California Well-Represented on Federal Healthcare “Fraudsters” List

Monday, August 20, 2012

U.S. agencies recovered $4.1 billion from perpetrators of healthcare fraud in 2011 and Californians did their bit to boost the numbers. But not everyone the government suspects of fraud is arrested, tried and locked up. Some are still on the run.

The U.S. Department of Health and Human Services (HHS) Office of Inspector General maintains a wanted list of people indicted for a range of offenses, and the list, which has grown to 170, is peppered with some of California’s not-so-finest citizens.

The most-wanted list was first unveiled in February 2011 and HHS prominently displays its 10 favorite scofflaws on its website. Among them is Ekaterina Shlykova, indicted on 67 charges that show a wide range of interests that extend beyond health fraud, including identity theft, money laundering, forgery and theft.

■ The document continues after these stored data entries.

Lemma daily_exact_facts charging st bend db daily :
  tariffs_ok db → daily_exact charging st bend db daily →
  (∀ d frames, daily.2 !! d = Some frames → day_tariff (st_id st) d db daily) ∧
  (∀ d t, daily.1 !! d = Some t → 0 ≤ tf_idle_rate t ∧ 0 ≤ tf_grace_minutes t) ∧
  tariffs_tile daily.2.
Proof.
  intros Hok Hdaily.
  assert (∀ d frames, daily.2 !! d = Some frames → day_tariff (st_id st) d db daily) as Hd2.
  { intros d frames Hf. specialize (Hdaily d). case_decide; [done|]. destruct Hdaily. congruence. }
  split_and!; [done| |].
  - intros d row Hr. specialize (Hdaily d). case_decide; [|destruct Hdaily; congruence].
    destruct Hdaily as (t & row' & Heff & (_ & _ & _ & H1 & H2)%same_price_fields & Hr' & _).
    rewrite Hr in Hr'. injection Hr' as <-. rewrite H1, H2.
    apply effective_Some in Heff as ([k Hk] & _). by apply (tariffs_rates _ Hok k).
  - intros d frames Hf. destruct (Hd2 d frames Hf) as (t & row & Heff & _ & _ & Hf'). rewrite Hf in Hf'.
    injection Hf' as ->. apply effective_Some in Heff as ([k Hk] & _). pose proof (tariffs_id _ Hok k t Hk) as <-.
    by destruct (bands_revalidate db _ t Hok Hk) as (n & _ & _ & ? & _).
Qed.

Lemma idle_part charging e driver st readings intervals bend o db daily iid :
  billable charging e driver st readings intervals bend o db → daily_exact charging st bend db daily →
  ∃ idle, (if cs_billing_lifecycle_version charging =? 0
      then _idle_lines charging st e daily.1 iid None
      else interval_lines charging st daily.1 iid intervals) = inr idle ∧
    sumZ (il_amount_vnd <$> idle) =
      sumZ (occupation_fee (zoneinfo (st_timezone st)) (st_id st) db <$> occupations charging e intervals) ∧
    Forall idle_line_shape idle.
Proof.
  intros [_ _ _ Hint _ Hocc Hidle Hz _ [Hok _] _] Hdaily.
  destruct (daily_exact_facts _ _ _ _ _ Hok Hdaily) as (_ & Hrates & _).
  destruct (billed_occupation_ok _ _ _ _ _ _ Hocc) as [Hbend Hends].
  assert (∀ d, local_date (zoneinfo (st_timezone st)) (cs_started_at charging) ≤ d ≤
    local_date (zoneinfo (st_timezone st)) (bend - 1) → day_tariff (st_id st) d db daily) as Hdays.
  { intros d Hd. specialize (Hdaily d). by rewrite decide_True in Hdaily. }
  unfold occupations in *. destruct (cs_billing_lifecycle_version charging =? 0) eqn:Hv.
  - destruct (cs_idle_since charging) as [i|] eqn:Hi.
    + destruct (idle_lines_fee charging st o bend db daily Hz Hok Hdays Hrates iid None i e) as (x & ? & Hx & ?);
        [done|by apply (Hidle (i, e)); set_solver|done|].
      exists x. rewrite fmap_cons, sumZ_cons, Z.add_0_r. done.
    + exists []. unfold _idle_lines. by rewrite Hi.
  - apply (interval_lines_fee charging st o bend db daily Hz Hok Hdays Hrates). intros i Hi.
    destruct (Hends i Hi) as (r & Hr & Hb). exists r. split_and!; try done;
      specialize (Hidle (oi_started_at i, default 0 (oi_ended_at i)) ltac:(apply list_elem_of_fmap; by exists i));
      rewrite Hr in Hidle; simpl in Hidle; lia.
Qed.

But HHS would like to talk to her about $53 million it believes was fraudulently obtained from Medicare.

Shlykova was office manager for Los Angeles-based Lazarus Jewelry, an alleged “shell” company where authorities found dozens of stolen IDs and hundreds of bank account instruments. Investigators believe that Shlykova and her co-conspirators were involved in a scheme in which various durable medical equipment companies submitted false Medicare claims for dead and out-of-area beneficiaries. These companies then allegedly used Lazarus Jewelry to launder the claims.

Susan Bendigo didn’t make the Top Ten list, but the Santa Fe Springs resident and co-conspirators are suspected of bilking Medi-Cal of $17.1 million in fraudulent claims. About $5 million of those claims were submitted by Bendigo for services that were allegedly performed by unlicensed staff that she may have recruited. She is believed to now be living in the Philippines.

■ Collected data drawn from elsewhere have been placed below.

Definition _chot_phien_in_session (session_id : Z) (settle : bool) : Tx InvoiceResult :=
  c ← gets (λ db, charging_sessions db !! session_id);
  match c with
  | None => lap_hoa_don session_id
  | Some charging =>
      if bool_decide (is_Some (cs_settlement_completed_at charging)) then lap_hoa_don session_id
      else
        outcome ← lap_hoa_don session_id;
        match ir_status outcome, ir_invoice outcome with
        | invoice_ready, Some invoice =>
            if negb settle then mret outcome
            else
              wallet ← gets (wallet_of_driver (inv_driver_id invoice));
              entries ← gets (session_entries session_id);
              if negb (bool_decide (entries = [])) && entries_mismatch invoice wallet entries then
                update_session session_id (add_review "settlement_ledger_mismatch");;
                mret (mkInvoiceResult invoice_needs_review None (Some "settlement_ledger_mismatch"))
              else
                (if bool_decide (entries = []) then tru_vi (Some invoice) None None None;; mret () else mret ());;
                now ← gets db_now;
                update_session session_id (settle_session now invoice);;
                mret outcome
        | _, _ => mret outcome
        end
  end.

(** Its own transaction: committed, or rolled back as a whole. *)
Definition chot_phien (session_id : Z) (settle : bool) : Tx InvoiceResult :=
  savepoint (_chot_phien_in_session session_id settle).
End closure.

(** ** What invoicing leaves alone *)

(** Users, wallets, ledger and sessions are as they were. *)
Definition same_accounts (db0 db : Db) : Prop :=
  users db = users db0 ∧ wallets db = wallets db0 ∧ wallet_ledger db = wallet_ledger db0 ∧
  charging_sessions db = charging_sessions db0 ∧ db_now db = db_now db0.

Lemma keeps_accounts_other db0 (f : Db → Db) :
  (∀ db, same_accounts db (f db)) → keeps (E := Exn) (same_accounts db0) (modify f).
Proof.
  intros Hf db (H1 & H2 & H3 & H4 & H5). destruct (Hf db) as (F1 & F2 & F3 & F4 & F5).
  unfold same_accounts, modify. simpl. by rewrite F1, F2, F3, F4, F5.
Qed.

Lemma keeps_accounts_fresh_id db0 : keeps (same_accounts db0) fresh_id.
Proof. intros db H. exact H. Qed.
#[export] Hint Resolve keeps_accounts_fresh_id : csms_keeps.
#[export] Hint Extern 2 (keeps (same_accounts _) (modify _)) =>
  apply keeps_accounts_other; intros; repeat split; reflexivity : csms_keeps.

(** Reading the tariffs of the days writes only the tariff table. *)
Section tariff_frame.
Context {dep : Deployment} (I : Db → Prop) (HI : ∀ v db, I db → I (set_tariffs v db)).

Lemma keeps_version_frames s t b : keeps I (version_frames s t b).
Proof.
  unfold version_frames, danh_dau_bieu_gia_da_dung. keeps_steps. apply keeps_modify. intros db. apply HI.
Qed.
#[local] Hint Resolve keeps_version_frames : csms_keeps.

Leonard Nwafor is small potatoes compared to Bendigo and Shlykova. He is accused of only billing Medicare $1.1 million, and collecting half that, using fraudulent claims for equipment such as motorized wheelchairs, hospital beds and scooters. The L.A.-based fraudster was convicted in 2008 of conspiracy and healthcare fraud but fled.

Gevork Aidinian was president and owner of American Premier Laboratory in Los Angeles when an arrest warrant was issued in 2009 charging him with grand theft, identity theft, insurance fraud-false wiring, and health benefits fraud. It is alleged that he received more than $2 million in fraudulent Medicare reimbursements for clinical laboratory services.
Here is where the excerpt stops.